Senhores, lamento decepcioná-los mas, diante das circunstâncias, sou obrigado a informá-los que, a despeito da expectativa geral, 2020 não se encerra hoje. Nem acabará tão cedo.
Há indícios no calendário de que certo ciclo astronômico findaria hoje, mas é mera convenção para orientar balanços de empresas, planos plurianuais de governos e cobradores ávidos por nos encurralar.
Em outro universo, o mesmo ciclo poderia iniciar-se, com mais propriedade, em algum dos solstícios, e não em um ponto qualquer do inverno ou do verão.
Sabemos também que a ilusão do fim do ano é igualmente produto da angústia humana em crer que os fracassos foram temporários, e daqui pra frente tudo vai ser diferente: a dieta de dois meses para perder dez quilos nos fará perder dez quilos, e não, como suspeitamos, apenas dois meses de vida; o trabalho massacrante vai nos absorver menos e nos dar mais tempo para as pessoas queridas, as quais, porém, estarão soterradas demais no próprio trabalho massacrante para nos dar atenção; a ressaca do Réveillon alguma hora vai passar, dando finalmente lugar à nova bebedeira e outra ressaca que alguma hora vai passar; aquela garota do escritório que passou o ano nos evitando vai finalmente dar mole —e a gente também, na hora agá.
Mas algo não depende de convenções nem de boas intenções: é a realidade nua e crua, que ignora desejos e impõe a crueza dos fatos. E 2020 não conseguiu concluir praticamente nenhuma das mazelas terríveis que protagonizou.
Conversando com um amigo inglês, ele me dizia que o pesadelo estava de volta a Londres: confinamento, restaurantes fechados, nova cepa de vírus no ar. Contei-lhe que também aqui caminhávamos para algo semelhante.
Constatamos que os mais importantes recordistas de mortes eram nossos países, junto com Estados Unidos. Todos com uma causa clara, a imbecilidade criminosa do governante. (O britânico, depois de uma temporadinha básica na UTI, tentou redimir-se, mas tarde demais.)
Ninguém avisou ao vírus que hoje é dia 31? Que amanhã é o novo dia de uma nova era? Que basta?
Mais realista que as vãs esperanças de bilhões, a Covid-19 não parece se importar com o calendário.
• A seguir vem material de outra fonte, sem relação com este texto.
Lemma linearize_range (shp : list nat) (k : list Z) :
  in_bounds shp k ->
  0 <= linearize (dim_linear_offsets shp) k < prod shp.
Proof.
  revert k. induction shp as [|n shp IH]; intros [|x k] H; simpl in H;
    try contradiction.
  - unfold linearize, prod. simpl. lia.
  - destruct H as [Hx Hk]. specialize (IH k Hk).
    rewrite dim_linear_offsets_cons, linearize_cons.
    change (prod (n :: shp)) with (Z.of_nat n * prod shp). nia.
Qed.

Lemma linearize_injective (shp : list nat) (k k' : list Z) :
  in_bounds shp k -> in_bounds shp k' ->
  linearize (dim_linear_offsets shp) k = linearize (dim_linear_offsets shp) k' ->
  k = k'.
Proof.
  revert k k'. induction shp as [|n shp IH]; intros [|x k] [|x' k'] H H' Heq;
    simpl in H, H'; try contradiction; [reflexivity|].
  destruct H as [Hx Hk]. destruct H' as [Hx' Hk'].
  rewrite dim_linear_offsets_cons, !linearize_cons in Heq.
  pose proof (linearize_range shp k Hk) as Hr.
  pose proof (linearize_range shp k' Hk') as Hr'.
  assert (x = x') by nia. subst x'.
  f_equal. apply IH; [assumption | assumption | lia].
Qed.

Lemma list_eqb_eq (k k' : list Z) : list_eqb k k' = true <-> k = k'.
Proof.
  unfold list_eqb. revert k'. induction k as [|x k IH]; intros [|x' k']; simpl;
    try (split; [discriminate | discriminate]); [tauto|].
  destruct (Z.compare_spec x x') as [->|Hlt|Hgt].
  - rewrite IH. split; [now intros -> | now intros [= ->]].
  - split; [discriminate | intros [= -> _]; lia].
  - split; [discriminate | intros [= -> _]; lia].
Qed.

Lemma in_bounds_length (shp : list nat) (k : list Z) :
  in_bounds shp k -> length k = length shp.
Proof.
  revert k. induction shp as [|n shp IH]; intros [|x k] H; simpl in *;
    try contradiction; [reflexivity|].
  f_equal. apply IH. apply H.
Qed.

Lemma combine_map_l {A B C : Type} (f : A -> B) (l : list A) (l' : list C) :
  combine (map f l) l' = map (fun p => (f (fst p), snd p)) (combine l l').
Proof.
  revert l'. induction l as [|a l IH]; intros [|c l']; simpl; try reflexivity.
  now rewrite IH.
Qed.

Lemma mapR_ok {A B : Type} (f : A -> result B) (g : A -> B) (l : list A) :
  (forall a, In a l -> f a = Ok (g a)) -> mapR f l = Ok (map g l).
Proof.
  induction l as [|a l IH]; intros H; simpl; [reflexivity|].
  rewrite (H a (or_introl eq_refl)). cbn [rbind].
  rewrite IH by (intros a' Ha'; apply H; now right). reflexivity.
Qed.

(** *** The gathered values *)







Lemma gather_wraps_example :
  gather_from_sparse_tensor (fun ib => ib) matrix_example
    (mkIndexBatch [1%nat] 2 [[0; 3]]) = Ok (Scalars [1%nat] [7%Q]) /\
  dense_at matrix_example [1; 0] = 7%Q.
Proof. split; vm_compute; reflexivity. Qed.

(** X10.  An index tensor whose last dimension differs from the number
    of sparse dimensions is refused with [ValueError]; the later branch
    that would prepend a batch index can therefore never run, and the
    result does not depend on [batch_dim_to_leading_index] at all. *)
Theorem gather_dimension_check (t : SparseTensor) (ib : IndexBatch)
    (leading leading' : IndexBatch -> IndexBatch) :
  (ib_last ib <> i_rows (indices t) ->
   gather_from_sparse_tensor leading t ib = Raise ValueError) /\
  gather_from_sparse_tensor leading t ib
  = gather_from_sparse_tensor leading' t ib.
Proof.
  unfold gather_from_sparse_tensor.
  destruct (Nat.eqb_spec (ib_last ib) (i_rows (indices t))) as [He|Hne];
    cbn [negb].
  - split; [intros H; contradiction | reflexivity].
  - split; reflexivity.
Qed.

(** Witness of X10: one index column for a tensor of two sparse
    dimensions. *)
Lemma gather_dimension_check_witness :
  gather_from_sparse_tensor (fun ib => ib) matrix_example
    (mkIndexBatch [1%nat] 1 [[0]]) = Raise ValueError.
Proof.
  apply (proj1 (gather_dimension_check matrix_example
                  (mkIndexBatch [1%nat] 1 [[0]]) (fun ib => ib) (fun ib => ib))).
  simpl. lia.
Defined.

End GatherFacts.

(* ================================================================== *)
(** ** The other sparse blocks *)

Module BlocksV2Facts.
Import Blocks BlocksV2.
Local Open Scope Z_scope.

(** X11.  [SparseBasicBlock.__init__] succeeds exactly when one, and
    only one, of ["sub"] and ["sparse"] occurs in [conv_type];
    otherwise the assertion fails with [self] untouched.  The
    [ValueError] of its last branch can never be raised. *)
Theorem basic_block_conv_type (conv_type : string) (self : Self) :
  (xorb (contains "sub" conv_type) (contains "sparse" conv_type) = true ->
   SparseBasicBlock_init conv_type self
   = (Ok tt, mkSelf true (attrs self))) /\
  (xorb (contains "sub" conv_type) (contains "sparse" conv_type) = false ->
   SparseBasicBlock_init conv_type self = (Raise AssertionError, self)) /\
  fst (SparseBasicBlock_init conv_type self) <> Raise ValueError.
Proof.
  unfold SparseBasicBlock_init, bind, assert_, ret, raise, super_init.
  destruct (contains "sub" conv_type); destruct (contains "sparse" conv_type);
    simpl; repeat split; intros; try discriminate; reflexivity.
Qed.

(** Witness of X11: ["submanifold"] is accepted, a type naming both
    kinds is not. *)
Lemma basic_block_conv_type_witness :
  SparseBasicBlock_init "submanifold" new_self = (Ok tt, mkSelf true []) /\
  SparseBasicBlock_init "sparse_submanifold" new_self
  = (Raise AssertionError, new_self).
Proof.
  split.
  - apply (proj1 (basic_block_conv_type "submanifold" new_self)).
    reflexivity.
  - apply (proj1 (proj2 (basic_block_conv_type "sparse_submanifold" new_self))).
    reflexivity.
Defined.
E tudo indica que vai escorrendo como uma serpente sorrateira, atravessando impávida a passagem da década e inaugurando o pretenso novo ano com seu rastro de terror, liderando o cortejo de cúmplices.
O mundo enfrenta um colapso humano inédito nos últimos cem anos. E, se alguém espera que tudo mude num piscar da folhinha, melhor saber que as estranhas convenções de 2020 —distanciamento dos semelhantes, confinamentos, máscaras, álcool em gel, desemprego— ficarão por aí por um bom tempo, mesmo com as prometidas vacinas.
O ano de 2020 seguirá, impávido, pelo menos por um bom número de meses. Mas não é só nisso que o ano terrível buscará se eternizar enquanto dure de fato.
É verdade que o mundo escanteou um monstro chamado Donald Trump —mas a máquina de guerra americana, tão cara ao Partido Democrata, continua azeitada.
Verdade que vimos no Chile um progresso importante do movimento popular a favor dos direitos civis; mas, em outras partes em que a população foi à rua, a pandemia jogou contra a democracia, como em Hong Kong e na França.
Enquanto isso, no Brasil, o interminável 2020 parece fadado a durar pelo menos mais dois anos.
É verdade que o neofascista Bolsonaro e seus esbirros que concorreram às prefeituras brasileiras foram humilhados nas urnas. Mas não há sinais (antes pelo contrário) de que se tenha arrefecido a destruição e desmonte da ciência, da educação, das artes, da natureza, dos direitos trabalhistas e dos direitos humanos promovido por Bolsonaro e sua coorte de milicianos, ignorantes, fanáticos e filhos (vários se enquadram em todas as categorias).
Pelo contrário, este governo nefasto continua corroendo por dentro as instituições —o que nos países neoditatoriais mundo afora tem funcionado para manter autocratas no poder.
Não quero ser tão pessimista. Quem sabe restem solidariedade, higiene, aversão à tirania. E, sim, 2020 alguma hora vai acabar. Nem que demore anos.